(Records shown begins)

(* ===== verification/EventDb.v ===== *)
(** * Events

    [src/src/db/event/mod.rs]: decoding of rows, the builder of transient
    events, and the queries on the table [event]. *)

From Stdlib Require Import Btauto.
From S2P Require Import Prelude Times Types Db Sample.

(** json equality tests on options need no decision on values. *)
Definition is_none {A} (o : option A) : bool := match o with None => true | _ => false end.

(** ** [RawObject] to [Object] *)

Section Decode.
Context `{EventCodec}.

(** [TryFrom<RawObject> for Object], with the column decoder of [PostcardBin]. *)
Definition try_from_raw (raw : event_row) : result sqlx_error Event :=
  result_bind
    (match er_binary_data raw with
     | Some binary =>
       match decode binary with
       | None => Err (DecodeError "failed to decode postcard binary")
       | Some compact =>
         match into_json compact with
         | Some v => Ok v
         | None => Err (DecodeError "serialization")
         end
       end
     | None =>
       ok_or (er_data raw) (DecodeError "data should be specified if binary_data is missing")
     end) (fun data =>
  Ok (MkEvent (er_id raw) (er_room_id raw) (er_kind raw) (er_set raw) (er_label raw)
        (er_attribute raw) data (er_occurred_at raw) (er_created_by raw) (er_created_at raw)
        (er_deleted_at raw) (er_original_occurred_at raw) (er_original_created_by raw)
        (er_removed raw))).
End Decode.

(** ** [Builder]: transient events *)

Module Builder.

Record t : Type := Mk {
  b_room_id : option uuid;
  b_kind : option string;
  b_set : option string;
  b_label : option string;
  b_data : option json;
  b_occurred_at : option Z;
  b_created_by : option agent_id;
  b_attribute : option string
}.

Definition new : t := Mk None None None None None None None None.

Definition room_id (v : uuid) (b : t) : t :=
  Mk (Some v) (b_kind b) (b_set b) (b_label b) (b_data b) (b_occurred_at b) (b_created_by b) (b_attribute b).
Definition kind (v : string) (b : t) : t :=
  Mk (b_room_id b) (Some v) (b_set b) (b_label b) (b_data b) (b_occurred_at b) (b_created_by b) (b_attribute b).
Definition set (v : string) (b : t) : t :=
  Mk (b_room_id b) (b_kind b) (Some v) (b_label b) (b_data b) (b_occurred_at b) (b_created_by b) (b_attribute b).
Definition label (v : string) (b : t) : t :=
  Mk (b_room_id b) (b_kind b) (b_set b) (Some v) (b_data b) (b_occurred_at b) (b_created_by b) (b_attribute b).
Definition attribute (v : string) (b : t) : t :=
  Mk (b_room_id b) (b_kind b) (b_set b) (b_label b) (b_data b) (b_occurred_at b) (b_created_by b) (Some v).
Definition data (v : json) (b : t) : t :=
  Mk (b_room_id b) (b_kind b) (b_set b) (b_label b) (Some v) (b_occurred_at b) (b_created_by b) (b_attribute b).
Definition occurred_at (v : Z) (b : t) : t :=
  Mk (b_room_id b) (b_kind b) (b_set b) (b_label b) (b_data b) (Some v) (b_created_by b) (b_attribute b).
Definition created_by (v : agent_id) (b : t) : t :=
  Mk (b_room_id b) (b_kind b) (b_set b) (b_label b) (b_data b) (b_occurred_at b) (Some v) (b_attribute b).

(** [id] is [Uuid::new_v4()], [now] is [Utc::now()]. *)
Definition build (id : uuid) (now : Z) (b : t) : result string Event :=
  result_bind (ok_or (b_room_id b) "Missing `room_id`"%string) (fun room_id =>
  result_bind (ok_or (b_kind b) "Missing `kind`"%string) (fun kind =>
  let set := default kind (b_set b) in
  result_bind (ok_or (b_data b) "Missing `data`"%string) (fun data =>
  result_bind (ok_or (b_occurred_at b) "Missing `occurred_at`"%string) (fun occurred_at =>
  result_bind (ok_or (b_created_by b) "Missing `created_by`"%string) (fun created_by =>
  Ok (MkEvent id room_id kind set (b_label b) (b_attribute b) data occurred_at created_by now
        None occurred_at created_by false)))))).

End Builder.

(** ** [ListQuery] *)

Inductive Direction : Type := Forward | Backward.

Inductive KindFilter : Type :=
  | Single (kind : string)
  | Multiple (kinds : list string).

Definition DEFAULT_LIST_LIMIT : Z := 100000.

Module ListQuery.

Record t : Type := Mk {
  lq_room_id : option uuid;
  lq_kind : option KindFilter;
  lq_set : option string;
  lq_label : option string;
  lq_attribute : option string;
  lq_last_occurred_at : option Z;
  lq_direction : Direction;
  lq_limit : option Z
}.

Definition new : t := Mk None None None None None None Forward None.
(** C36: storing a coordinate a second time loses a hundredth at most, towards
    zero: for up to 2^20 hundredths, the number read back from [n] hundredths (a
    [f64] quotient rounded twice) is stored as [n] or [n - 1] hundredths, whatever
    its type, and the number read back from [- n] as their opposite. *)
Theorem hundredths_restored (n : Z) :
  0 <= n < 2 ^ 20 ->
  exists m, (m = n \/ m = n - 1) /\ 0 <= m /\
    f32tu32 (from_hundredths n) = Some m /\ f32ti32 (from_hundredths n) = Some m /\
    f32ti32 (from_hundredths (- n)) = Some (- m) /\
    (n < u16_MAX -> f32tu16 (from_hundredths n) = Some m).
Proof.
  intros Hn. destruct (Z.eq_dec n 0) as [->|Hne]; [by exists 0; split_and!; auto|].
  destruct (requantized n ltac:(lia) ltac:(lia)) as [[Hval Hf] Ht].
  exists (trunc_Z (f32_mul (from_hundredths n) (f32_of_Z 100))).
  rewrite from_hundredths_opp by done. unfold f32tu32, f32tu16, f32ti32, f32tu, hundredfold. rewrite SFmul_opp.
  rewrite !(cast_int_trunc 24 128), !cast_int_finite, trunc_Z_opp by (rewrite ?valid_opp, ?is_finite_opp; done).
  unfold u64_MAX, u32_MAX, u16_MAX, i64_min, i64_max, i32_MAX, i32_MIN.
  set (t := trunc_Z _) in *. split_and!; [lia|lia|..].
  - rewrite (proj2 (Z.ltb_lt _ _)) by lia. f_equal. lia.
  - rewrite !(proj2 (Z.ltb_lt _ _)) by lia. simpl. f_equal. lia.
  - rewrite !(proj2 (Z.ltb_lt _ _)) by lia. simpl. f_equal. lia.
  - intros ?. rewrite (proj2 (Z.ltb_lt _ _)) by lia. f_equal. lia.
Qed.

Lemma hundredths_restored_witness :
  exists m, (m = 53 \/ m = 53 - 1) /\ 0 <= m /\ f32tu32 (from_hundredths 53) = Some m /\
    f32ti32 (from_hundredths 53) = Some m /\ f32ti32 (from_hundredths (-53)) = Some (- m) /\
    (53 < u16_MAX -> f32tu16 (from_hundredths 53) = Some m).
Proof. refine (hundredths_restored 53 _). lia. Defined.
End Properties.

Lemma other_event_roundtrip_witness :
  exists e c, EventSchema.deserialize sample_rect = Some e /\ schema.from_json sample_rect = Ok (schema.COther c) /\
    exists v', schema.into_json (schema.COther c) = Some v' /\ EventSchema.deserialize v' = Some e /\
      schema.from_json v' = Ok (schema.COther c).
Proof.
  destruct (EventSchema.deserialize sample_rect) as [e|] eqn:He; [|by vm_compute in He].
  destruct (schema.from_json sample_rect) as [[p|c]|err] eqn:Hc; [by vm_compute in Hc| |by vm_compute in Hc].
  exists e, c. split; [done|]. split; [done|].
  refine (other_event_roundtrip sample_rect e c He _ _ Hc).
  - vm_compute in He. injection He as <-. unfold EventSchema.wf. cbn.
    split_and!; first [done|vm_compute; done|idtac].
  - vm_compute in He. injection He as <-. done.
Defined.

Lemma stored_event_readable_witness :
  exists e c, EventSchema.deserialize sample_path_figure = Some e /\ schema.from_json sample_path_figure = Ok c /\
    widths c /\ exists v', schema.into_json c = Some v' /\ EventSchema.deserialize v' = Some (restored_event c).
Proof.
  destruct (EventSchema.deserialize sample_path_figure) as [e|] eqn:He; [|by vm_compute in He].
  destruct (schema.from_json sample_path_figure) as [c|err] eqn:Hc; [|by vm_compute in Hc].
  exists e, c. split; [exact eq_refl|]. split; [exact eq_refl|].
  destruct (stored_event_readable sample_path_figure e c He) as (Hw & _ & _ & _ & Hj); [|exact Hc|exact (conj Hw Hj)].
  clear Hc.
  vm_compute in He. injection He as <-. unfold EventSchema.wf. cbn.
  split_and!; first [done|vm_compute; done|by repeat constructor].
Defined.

(Records shown ends)

Requirement »
At the line with "exists e c, EventSchema.deserialize sample_path_figure", begin reproducing the material above exactly, and continue through its last line.

Reply »
  exists e c, EventSchema.deserialize sample_path_figure = Some e /\ schema.from_json sample_path_figure = Ok c /\
    widths c /\ exists v', schema.into_json c = Some v' /\ EventSchema.deserialize v' = Some (restored_event c).
Proof.
  destruct (EventSchema.deserialize sample_path_figure) as [e|] eqn:He; [|by vm_compute in He].
  destruct (schema.from_json sample_path_figure) as [c|err] eqn:Hc; [|by vm_compute in Hc].
  exists e, c. split; [exact eq_refl|]. split; [exact eq_refl|].
  destruct (stored_event_readable sample_path_figure e c He) as (Hw & _ & _ & _ & Hj); [|exact Hc|exact (conj Hw Hj)].
  clear Hc.
  vm_compute in He. injection He as <-. unfold EventSchema.wf. cbn.
  split_and!; first [done|vm_compute; done|by repeat constructor].
Defined.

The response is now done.